Stored items:

↓

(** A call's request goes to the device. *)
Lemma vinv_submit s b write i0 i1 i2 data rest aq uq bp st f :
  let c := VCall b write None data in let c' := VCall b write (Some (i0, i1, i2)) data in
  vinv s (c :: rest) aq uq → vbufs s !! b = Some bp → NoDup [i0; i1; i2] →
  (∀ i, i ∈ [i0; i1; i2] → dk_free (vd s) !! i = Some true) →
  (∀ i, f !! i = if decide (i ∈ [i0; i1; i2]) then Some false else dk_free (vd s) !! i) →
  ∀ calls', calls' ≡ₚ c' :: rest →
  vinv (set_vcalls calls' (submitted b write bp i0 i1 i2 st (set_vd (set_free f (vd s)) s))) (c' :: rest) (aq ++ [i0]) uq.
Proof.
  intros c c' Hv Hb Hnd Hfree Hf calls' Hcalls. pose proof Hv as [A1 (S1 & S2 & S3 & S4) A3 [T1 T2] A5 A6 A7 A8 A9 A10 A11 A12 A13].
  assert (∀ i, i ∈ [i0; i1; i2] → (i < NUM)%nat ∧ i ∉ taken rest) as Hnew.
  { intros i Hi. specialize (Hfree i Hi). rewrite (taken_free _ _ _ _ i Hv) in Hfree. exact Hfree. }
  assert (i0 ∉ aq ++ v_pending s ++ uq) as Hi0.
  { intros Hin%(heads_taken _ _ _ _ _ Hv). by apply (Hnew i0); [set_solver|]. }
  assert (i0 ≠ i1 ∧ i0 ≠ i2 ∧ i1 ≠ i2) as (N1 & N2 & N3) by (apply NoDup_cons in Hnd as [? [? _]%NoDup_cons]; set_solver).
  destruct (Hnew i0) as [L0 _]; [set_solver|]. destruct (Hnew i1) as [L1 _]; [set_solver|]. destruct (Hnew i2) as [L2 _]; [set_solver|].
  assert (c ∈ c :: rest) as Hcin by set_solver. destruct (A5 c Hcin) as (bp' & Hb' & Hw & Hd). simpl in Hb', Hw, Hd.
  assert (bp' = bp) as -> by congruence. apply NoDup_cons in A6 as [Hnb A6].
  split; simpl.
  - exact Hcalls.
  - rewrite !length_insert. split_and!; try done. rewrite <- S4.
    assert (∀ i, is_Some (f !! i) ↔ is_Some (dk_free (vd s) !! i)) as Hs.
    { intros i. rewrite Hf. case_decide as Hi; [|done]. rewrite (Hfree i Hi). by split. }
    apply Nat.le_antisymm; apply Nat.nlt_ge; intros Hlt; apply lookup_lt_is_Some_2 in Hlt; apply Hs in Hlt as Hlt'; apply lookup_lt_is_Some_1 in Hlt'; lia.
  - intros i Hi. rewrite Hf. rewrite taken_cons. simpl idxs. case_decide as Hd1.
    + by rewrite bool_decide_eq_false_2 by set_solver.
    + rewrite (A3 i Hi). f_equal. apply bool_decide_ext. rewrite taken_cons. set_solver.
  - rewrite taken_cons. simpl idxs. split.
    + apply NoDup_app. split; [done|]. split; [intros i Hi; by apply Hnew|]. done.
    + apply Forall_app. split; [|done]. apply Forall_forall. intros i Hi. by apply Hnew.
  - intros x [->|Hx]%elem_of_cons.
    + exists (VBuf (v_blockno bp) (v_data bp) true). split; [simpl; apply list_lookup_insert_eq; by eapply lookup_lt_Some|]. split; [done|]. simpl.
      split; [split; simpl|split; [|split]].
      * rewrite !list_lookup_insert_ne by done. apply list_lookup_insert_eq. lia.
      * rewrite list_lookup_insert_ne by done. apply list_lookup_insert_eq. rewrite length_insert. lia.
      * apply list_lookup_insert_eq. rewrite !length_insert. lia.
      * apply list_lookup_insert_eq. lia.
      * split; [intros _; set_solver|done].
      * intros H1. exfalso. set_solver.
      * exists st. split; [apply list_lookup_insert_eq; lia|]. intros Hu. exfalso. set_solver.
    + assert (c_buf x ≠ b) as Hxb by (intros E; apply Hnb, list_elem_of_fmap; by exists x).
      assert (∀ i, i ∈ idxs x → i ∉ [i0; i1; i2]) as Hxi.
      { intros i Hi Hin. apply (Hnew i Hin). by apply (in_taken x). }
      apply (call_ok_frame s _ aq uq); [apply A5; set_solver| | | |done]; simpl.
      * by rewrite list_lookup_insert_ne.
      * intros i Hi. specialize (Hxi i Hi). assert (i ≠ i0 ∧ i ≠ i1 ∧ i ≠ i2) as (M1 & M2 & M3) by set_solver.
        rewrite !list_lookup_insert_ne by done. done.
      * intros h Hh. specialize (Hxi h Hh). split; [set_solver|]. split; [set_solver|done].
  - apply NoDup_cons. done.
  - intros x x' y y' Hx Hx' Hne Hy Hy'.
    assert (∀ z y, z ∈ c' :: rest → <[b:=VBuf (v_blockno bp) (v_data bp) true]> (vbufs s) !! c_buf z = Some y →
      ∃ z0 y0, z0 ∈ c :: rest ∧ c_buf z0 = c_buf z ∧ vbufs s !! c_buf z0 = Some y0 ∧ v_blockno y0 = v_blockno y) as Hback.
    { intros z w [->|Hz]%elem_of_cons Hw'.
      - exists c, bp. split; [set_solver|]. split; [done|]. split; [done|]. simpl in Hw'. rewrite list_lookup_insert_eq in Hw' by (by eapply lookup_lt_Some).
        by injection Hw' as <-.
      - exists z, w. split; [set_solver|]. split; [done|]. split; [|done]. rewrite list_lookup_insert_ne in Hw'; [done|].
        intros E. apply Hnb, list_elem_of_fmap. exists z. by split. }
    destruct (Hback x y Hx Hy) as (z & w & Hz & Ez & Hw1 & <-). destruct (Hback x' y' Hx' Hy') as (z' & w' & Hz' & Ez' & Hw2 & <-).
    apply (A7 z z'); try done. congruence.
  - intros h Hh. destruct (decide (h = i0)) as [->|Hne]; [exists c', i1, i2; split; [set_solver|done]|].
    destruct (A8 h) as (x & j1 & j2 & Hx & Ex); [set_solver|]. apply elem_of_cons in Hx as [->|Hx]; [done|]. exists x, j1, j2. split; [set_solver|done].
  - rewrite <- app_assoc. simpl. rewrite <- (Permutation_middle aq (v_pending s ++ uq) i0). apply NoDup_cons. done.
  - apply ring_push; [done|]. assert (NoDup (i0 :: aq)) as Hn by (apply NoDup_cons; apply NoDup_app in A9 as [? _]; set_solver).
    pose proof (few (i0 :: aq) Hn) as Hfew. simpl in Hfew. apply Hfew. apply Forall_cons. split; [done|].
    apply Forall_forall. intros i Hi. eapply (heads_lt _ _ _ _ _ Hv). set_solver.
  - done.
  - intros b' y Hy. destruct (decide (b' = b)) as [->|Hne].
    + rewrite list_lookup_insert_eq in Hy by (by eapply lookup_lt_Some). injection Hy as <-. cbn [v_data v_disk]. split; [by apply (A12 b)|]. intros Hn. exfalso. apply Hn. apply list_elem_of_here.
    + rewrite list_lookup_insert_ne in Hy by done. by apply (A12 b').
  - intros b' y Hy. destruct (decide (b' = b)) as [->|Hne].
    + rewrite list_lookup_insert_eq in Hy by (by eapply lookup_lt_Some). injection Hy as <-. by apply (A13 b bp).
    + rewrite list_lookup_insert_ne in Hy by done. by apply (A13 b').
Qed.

↑
↓

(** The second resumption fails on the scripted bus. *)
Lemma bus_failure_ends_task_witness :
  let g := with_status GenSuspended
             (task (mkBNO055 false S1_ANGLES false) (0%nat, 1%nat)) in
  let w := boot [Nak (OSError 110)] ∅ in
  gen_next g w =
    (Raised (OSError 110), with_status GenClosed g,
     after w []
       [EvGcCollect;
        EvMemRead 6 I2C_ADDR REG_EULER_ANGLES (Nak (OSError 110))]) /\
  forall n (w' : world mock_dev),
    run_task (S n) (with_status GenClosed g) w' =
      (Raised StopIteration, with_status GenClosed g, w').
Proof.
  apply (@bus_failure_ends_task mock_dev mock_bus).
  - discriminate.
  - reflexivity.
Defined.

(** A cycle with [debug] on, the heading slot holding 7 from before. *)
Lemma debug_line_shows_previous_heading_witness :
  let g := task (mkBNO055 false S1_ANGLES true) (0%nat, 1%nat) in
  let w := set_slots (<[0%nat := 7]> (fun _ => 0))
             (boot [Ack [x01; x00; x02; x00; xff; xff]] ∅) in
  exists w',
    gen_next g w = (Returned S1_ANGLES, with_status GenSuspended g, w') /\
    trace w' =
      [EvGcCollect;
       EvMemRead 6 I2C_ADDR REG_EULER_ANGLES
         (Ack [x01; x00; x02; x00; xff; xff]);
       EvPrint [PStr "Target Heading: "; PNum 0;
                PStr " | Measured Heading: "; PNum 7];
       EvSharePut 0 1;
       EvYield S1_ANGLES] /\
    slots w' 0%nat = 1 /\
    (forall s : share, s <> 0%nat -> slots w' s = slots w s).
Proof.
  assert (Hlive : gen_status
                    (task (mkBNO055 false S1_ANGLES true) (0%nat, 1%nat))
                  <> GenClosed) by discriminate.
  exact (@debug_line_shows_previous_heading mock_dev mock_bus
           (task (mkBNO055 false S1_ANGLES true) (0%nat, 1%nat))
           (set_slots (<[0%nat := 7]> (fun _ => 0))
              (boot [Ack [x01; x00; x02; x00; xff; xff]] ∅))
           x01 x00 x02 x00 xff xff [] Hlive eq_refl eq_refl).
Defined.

↑

Required work:
Your task for the entries above: copy exactly the span starting with the line with "(** A call's request goes to the device. *)" and going on through the line with "intros Hin%(heads_taken _", both lines included, and nothing else.

Reply:
(** A call's request goes to the device. *)
Lemma vinv_submit s b write i0 i1 i2 data rest aq uq bp st f :
  let c := VCall b write None data in let c' := VCall b write (Some (i0, i1, i2)) data in
  vinv s (c :: rest) aq uq → vbufs s !! b = Some bp → NoDup [i0; i1; i2] →
  (∀ i, i ∈ [i0; i1; i2] → dk_free (vd s) !! i = Some true) →
  (∀ i, f !! i = if decide (i ∈ [i0; i1; i2]) then Some false else dk_free (vd s) !! i) →
  ∀ calls', calls' ≡ₚ c' :: rest →
  vinv (set_vcalls calls' (submitted b write bp i0 i1 i2 st (set_vd (set_free f (vd s)) s))) (c' :: rest) (aq ++ [i0]) uq.
Proof.
  intros c c' Hv Hb Hnd Hfree Hf calls' Hcalls. pose proof Hv as [A1 (S1 & S2 & S3 & S4) A3 [T1 T2] A5 A6 A7 A8 A9 A10 A11 A12 A13].
  assert (∀ i, i ∈ [i0; i1; i2] → (i < NUM)%nat ∧ i ∉ taken rest) as Hnew.
  { intros i Hi. specialize (Hfree i Hi). rewrite (taken_free _ _ _ _ i Hv) in Hfree. exact Hfree. }
  assert (i0 ∉ aq ++ v_pending s ++ uq) as Hi0.
  { intros Hin%(heads_taken _ _ _ _ _ Hv). by apply (Hnew i0); [set_solver|]. }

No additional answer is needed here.